Exercise directions —
Nothing past the line containing "(* beyond the" belongs in the output. Copy exactly every line of the data below from the first up to and including it.

Data extract —

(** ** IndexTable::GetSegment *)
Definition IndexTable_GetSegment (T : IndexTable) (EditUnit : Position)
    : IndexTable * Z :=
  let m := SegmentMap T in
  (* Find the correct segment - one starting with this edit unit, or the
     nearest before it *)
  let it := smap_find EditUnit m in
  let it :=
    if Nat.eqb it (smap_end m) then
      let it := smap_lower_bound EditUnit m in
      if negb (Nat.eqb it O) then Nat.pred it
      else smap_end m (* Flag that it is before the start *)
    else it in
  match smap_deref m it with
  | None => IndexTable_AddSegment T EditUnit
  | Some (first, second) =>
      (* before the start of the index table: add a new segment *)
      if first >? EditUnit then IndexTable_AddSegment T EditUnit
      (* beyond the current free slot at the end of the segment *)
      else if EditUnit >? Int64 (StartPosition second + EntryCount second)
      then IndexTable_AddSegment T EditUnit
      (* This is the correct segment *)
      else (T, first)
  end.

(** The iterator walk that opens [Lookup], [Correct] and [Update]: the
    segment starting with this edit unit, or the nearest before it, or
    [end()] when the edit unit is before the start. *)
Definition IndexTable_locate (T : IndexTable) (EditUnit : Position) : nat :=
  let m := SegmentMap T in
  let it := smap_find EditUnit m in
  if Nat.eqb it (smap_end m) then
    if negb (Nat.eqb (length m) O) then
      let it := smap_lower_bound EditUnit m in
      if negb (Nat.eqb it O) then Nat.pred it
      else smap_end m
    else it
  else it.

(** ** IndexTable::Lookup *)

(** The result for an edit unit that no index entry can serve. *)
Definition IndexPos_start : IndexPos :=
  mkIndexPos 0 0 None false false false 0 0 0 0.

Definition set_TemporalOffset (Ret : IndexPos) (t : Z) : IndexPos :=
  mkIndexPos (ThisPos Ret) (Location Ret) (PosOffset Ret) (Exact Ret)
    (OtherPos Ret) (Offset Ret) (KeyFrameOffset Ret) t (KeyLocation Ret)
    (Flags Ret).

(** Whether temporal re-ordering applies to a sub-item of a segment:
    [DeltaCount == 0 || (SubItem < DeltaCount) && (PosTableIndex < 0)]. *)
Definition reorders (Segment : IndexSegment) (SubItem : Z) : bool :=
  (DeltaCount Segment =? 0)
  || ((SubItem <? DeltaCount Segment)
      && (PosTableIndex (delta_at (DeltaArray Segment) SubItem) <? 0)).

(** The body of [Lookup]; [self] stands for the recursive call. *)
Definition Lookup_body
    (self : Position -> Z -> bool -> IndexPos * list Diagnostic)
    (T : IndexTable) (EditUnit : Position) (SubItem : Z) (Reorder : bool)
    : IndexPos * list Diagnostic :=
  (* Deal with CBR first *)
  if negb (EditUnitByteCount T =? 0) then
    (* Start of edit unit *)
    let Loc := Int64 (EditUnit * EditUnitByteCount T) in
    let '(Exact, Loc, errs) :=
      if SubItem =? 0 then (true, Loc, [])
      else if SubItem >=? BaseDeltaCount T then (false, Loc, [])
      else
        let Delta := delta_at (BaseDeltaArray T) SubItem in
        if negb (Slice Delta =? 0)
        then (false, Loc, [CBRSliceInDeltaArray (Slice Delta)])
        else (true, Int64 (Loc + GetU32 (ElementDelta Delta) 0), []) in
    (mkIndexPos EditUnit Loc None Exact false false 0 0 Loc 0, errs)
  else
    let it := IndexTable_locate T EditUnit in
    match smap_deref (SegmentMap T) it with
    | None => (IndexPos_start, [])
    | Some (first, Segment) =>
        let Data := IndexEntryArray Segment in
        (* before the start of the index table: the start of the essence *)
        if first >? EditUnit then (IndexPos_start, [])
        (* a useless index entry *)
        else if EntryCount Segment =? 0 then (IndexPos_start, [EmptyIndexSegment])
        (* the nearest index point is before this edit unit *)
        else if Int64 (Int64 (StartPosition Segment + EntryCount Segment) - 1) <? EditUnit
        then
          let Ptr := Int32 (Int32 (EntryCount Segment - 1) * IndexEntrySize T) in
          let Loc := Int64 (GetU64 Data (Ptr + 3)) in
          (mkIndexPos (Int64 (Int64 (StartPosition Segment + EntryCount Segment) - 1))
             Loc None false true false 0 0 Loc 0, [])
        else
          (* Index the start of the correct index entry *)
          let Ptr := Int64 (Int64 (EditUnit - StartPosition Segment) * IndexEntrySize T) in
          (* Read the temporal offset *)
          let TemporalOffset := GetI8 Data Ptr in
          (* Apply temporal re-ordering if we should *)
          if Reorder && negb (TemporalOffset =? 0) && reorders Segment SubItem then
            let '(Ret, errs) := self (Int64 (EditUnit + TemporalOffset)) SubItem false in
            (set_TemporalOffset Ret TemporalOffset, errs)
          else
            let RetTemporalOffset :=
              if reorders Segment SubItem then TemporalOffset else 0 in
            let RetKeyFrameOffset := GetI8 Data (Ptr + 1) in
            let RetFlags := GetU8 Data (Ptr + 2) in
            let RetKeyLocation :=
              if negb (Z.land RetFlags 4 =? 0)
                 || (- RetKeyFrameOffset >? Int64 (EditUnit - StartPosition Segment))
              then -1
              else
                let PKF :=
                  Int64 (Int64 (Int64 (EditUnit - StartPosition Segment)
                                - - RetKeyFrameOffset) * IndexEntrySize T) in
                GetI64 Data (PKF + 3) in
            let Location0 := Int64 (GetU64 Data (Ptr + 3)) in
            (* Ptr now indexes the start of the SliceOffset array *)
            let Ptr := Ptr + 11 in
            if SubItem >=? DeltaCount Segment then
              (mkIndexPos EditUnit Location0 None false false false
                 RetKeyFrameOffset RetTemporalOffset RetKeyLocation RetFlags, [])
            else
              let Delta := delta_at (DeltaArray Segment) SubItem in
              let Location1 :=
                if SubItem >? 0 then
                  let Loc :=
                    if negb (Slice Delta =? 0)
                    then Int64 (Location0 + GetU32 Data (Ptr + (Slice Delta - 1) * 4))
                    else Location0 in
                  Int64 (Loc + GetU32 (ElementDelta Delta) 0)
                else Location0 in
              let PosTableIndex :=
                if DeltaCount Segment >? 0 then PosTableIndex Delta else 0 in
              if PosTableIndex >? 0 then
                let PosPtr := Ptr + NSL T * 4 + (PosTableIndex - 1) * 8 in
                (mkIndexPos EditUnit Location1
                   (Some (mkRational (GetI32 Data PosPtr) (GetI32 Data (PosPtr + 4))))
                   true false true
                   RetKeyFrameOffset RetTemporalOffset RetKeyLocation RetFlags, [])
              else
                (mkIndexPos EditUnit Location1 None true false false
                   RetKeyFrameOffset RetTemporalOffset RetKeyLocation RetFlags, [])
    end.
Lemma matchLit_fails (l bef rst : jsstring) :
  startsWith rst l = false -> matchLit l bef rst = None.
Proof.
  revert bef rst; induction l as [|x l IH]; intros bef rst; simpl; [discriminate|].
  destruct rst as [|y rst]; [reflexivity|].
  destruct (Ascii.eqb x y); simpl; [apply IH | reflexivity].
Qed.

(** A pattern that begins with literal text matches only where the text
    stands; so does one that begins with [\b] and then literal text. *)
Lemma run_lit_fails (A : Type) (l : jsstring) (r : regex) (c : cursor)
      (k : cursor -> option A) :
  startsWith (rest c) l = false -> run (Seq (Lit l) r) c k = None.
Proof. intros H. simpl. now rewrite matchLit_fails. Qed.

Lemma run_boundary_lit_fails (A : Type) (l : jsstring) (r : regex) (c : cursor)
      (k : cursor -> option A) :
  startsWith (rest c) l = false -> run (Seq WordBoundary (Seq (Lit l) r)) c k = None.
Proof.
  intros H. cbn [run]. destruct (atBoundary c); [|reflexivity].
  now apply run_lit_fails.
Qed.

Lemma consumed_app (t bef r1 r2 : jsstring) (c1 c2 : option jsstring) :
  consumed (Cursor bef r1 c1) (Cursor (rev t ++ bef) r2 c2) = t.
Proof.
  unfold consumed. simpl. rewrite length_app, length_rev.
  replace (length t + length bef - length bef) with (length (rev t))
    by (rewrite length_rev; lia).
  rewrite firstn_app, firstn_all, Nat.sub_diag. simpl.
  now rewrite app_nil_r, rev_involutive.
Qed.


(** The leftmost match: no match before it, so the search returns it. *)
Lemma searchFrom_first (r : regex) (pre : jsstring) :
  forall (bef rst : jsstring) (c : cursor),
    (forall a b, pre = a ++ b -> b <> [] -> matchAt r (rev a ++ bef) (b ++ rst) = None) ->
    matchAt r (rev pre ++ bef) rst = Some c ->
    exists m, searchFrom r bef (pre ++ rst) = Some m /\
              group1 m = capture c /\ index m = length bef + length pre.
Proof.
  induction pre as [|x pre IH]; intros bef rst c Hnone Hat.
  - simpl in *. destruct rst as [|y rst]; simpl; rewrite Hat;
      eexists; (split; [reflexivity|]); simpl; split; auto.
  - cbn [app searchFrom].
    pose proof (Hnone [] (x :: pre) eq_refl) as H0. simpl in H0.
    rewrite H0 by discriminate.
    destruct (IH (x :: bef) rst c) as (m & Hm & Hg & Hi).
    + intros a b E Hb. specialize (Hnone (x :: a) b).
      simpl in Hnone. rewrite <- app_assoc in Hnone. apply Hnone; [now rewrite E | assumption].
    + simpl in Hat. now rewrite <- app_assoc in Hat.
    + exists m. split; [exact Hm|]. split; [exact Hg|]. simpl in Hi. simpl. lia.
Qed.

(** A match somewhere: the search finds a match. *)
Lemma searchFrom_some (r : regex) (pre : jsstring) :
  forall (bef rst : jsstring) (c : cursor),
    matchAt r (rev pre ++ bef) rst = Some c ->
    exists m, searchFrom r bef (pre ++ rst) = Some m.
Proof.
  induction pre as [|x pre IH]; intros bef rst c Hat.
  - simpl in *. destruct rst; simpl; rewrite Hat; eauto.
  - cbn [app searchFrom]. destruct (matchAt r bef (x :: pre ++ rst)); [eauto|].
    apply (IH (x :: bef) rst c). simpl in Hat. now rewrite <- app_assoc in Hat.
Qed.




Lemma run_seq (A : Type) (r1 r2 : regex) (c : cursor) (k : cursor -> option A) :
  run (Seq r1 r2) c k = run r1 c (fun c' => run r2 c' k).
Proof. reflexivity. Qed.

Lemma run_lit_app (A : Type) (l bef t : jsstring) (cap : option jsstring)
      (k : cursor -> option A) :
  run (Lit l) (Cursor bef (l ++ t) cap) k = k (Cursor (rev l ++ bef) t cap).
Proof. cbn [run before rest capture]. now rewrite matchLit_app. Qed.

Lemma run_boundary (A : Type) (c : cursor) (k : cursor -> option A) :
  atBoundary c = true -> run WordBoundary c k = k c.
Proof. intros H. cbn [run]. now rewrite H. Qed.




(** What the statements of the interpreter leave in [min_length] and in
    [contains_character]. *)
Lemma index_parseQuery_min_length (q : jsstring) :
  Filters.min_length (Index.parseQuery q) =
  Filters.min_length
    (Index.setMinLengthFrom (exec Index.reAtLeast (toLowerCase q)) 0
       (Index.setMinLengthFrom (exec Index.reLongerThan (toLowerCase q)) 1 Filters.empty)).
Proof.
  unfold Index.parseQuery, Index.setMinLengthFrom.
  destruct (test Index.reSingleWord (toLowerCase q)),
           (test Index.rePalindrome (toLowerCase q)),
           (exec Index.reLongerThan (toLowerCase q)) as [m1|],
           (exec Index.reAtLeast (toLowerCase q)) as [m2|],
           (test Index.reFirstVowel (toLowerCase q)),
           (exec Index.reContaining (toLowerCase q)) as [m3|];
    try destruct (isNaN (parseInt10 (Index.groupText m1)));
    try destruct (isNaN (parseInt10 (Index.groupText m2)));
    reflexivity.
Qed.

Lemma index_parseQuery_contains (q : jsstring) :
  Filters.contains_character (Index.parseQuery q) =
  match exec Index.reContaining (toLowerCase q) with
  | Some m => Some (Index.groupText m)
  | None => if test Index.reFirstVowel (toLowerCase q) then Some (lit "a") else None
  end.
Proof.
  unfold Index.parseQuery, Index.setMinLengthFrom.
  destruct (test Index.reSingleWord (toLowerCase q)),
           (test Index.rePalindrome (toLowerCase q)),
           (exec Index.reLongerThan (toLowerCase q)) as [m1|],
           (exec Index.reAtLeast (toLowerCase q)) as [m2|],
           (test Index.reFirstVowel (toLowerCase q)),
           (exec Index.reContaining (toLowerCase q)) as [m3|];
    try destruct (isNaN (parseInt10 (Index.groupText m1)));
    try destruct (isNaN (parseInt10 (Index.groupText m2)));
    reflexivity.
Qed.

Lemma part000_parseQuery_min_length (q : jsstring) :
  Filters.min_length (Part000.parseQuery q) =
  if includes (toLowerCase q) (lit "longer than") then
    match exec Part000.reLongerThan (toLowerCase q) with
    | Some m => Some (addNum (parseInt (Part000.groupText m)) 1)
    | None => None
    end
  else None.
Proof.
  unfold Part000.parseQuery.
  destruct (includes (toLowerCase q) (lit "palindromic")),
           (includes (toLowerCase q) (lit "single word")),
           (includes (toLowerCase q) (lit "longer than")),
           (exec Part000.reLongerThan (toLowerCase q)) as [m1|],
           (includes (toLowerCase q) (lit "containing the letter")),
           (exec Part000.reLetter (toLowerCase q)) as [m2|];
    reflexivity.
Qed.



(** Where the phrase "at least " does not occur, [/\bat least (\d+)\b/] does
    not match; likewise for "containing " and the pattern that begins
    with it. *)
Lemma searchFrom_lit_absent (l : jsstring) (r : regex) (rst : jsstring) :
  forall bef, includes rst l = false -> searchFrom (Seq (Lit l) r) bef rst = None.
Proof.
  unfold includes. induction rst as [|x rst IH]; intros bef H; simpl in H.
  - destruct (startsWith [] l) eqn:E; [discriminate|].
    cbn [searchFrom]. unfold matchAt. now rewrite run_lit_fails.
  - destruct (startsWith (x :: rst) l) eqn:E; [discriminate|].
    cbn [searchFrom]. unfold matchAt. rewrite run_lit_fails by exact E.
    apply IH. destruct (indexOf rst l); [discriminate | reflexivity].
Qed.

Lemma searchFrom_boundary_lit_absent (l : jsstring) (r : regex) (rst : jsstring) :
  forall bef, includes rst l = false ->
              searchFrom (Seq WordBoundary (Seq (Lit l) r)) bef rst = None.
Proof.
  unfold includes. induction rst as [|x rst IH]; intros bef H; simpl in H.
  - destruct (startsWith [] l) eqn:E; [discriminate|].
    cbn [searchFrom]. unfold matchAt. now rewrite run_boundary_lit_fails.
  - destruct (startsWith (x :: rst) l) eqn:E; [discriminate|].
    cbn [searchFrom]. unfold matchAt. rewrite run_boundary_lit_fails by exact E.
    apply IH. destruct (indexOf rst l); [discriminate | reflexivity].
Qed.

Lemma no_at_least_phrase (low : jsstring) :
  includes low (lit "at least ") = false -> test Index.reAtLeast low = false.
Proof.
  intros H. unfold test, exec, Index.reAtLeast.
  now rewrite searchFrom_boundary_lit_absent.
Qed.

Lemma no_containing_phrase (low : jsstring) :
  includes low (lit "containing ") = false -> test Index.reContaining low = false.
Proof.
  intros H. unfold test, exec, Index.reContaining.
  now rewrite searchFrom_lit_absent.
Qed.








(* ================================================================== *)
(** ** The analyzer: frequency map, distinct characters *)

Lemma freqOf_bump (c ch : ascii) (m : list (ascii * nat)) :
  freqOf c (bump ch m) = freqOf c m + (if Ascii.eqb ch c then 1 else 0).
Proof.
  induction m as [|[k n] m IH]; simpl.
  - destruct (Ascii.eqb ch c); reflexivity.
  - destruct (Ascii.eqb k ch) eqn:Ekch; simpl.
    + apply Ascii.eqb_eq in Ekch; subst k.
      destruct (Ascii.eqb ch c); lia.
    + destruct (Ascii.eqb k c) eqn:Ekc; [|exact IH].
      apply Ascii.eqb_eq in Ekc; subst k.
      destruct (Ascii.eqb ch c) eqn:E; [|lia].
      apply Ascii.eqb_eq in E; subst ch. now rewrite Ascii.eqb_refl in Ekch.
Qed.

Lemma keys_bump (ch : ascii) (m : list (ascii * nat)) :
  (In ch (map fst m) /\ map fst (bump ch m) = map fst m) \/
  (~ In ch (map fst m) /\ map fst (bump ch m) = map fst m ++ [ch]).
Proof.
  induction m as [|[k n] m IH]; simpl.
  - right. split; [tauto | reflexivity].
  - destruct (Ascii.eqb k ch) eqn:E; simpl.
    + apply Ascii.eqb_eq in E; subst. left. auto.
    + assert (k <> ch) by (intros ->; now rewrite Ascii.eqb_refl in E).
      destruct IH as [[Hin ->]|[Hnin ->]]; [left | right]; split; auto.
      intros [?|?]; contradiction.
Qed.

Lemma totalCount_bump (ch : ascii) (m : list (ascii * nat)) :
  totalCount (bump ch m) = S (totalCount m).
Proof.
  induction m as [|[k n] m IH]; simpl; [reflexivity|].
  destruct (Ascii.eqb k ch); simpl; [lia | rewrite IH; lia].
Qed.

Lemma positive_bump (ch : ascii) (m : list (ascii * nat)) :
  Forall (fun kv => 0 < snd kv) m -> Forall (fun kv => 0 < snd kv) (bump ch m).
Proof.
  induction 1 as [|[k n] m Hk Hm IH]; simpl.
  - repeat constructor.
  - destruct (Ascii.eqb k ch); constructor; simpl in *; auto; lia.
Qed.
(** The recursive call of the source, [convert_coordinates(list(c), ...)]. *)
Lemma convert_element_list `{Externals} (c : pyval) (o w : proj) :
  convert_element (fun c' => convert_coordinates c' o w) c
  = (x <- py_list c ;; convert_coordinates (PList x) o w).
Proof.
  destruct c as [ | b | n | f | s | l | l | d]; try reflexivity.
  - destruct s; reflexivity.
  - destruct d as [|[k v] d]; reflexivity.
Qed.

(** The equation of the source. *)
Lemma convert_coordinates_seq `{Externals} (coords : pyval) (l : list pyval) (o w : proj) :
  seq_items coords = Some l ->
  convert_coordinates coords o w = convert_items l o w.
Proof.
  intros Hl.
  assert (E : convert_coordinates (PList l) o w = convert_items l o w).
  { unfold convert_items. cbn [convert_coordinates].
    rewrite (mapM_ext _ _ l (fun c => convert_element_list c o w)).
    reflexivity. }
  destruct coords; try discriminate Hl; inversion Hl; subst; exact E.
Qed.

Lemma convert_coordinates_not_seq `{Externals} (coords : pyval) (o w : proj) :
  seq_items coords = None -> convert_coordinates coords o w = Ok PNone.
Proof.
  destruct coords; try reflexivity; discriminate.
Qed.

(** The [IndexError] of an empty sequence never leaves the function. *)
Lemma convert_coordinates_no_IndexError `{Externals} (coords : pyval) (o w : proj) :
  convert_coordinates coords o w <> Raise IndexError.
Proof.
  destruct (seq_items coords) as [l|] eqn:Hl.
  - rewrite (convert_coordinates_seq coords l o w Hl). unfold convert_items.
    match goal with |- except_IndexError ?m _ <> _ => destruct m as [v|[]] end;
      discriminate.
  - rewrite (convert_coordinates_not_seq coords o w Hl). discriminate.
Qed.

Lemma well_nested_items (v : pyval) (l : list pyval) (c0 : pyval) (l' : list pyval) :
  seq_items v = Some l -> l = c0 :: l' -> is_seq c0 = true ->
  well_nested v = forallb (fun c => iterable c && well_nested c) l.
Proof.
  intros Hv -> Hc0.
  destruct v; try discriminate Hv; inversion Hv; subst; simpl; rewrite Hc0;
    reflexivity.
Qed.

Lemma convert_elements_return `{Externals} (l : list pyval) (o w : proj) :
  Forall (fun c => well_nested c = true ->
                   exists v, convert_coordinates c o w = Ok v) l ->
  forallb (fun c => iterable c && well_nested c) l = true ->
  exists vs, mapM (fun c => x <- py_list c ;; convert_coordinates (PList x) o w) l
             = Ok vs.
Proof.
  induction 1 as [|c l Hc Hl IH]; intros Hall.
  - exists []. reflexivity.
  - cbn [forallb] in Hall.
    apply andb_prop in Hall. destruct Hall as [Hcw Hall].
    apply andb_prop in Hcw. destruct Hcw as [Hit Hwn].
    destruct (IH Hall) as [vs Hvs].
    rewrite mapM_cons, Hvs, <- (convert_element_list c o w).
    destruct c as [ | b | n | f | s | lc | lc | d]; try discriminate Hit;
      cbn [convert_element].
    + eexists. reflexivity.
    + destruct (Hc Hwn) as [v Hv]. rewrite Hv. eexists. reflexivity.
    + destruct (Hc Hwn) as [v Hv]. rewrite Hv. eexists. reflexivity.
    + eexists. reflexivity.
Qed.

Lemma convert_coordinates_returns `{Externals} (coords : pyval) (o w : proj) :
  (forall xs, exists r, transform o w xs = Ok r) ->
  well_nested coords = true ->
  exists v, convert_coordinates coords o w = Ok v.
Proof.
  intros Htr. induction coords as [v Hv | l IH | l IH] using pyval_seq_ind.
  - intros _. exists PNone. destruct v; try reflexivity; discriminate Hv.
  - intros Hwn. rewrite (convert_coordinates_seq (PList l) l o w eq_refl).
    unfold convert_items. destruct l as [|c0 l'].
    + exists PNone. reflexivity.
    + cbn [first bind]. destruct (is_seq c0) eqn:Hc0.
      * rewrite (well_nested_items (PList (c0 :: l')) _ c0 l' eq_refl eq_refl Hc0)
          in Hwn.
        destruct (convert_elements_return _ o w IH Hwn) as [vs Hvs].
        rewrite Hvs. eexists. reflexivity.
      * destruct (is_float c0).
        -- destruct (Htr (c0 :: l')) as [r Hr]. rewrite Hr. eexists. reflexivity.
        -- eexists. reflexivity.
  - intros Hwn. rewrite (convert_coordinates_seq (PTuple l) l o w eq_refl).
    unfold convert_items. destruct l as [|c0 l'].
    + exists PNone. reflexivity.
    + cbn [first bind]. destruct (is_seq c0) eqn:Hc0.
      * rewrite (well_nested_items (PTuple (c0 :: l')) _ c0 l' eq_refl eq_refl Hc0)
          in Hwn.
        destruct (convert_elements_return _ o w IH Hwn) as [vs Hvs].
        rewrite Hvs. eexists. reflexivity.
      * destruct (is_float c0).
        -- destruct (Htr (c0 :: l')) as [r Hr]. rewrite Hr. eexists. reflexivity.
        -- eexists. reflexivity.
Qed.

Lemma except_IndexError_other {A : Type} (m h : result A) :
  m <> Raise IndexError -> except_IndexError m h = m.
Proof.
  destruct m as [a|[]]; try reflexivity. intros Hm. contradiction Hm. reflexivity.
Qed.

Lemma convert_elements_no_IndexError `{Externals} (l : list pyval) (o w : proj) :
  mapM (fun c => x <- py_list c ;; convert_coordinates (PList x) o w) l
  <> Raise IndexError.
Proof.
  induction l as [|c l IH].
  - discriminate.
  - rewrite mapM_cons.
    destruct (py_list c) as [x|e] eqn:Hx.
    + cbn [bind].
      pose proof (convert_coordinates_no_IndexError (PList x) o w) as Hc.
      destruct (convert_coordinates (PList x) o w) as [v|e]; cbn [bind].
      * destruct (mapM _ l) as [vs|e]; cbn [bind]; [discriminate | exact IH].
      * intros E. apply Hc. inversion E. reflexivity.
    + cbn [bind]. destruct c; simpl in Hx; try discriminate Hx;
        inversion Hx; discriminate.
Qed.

Output for this exercise —
(** ** IndexTable::GetSegment *)
Definition IndexTable_GetSegment (T : IndexTable) (EditUnit : Position)
    : IndexTable * Z :=
  let m := SegmentMap T in
  (* Find the correct segment - one starting with this edit unit, or the
     nearest before it *)
  let it := smap_find EditUnit m in
  let it :=
    if Nat.eqb it (smap_end m) then
      let it := smap_lower_bound EditUnit m in
      if negb (Nat.eqb it O) then Nat.pred it
      else smap_end m (* Flag that it is before the start *)
    else it in
  match smap_deref m it with
  | None => IndexTable_AddSegment T EditUnit
  | Some (first, second) =>
      (* before the start of the index table: add a new segment *)
      if first >? EditUnit then IndexTable_AddSegment T EditUnit
      (* beyond the current free slot at the end of the segment *)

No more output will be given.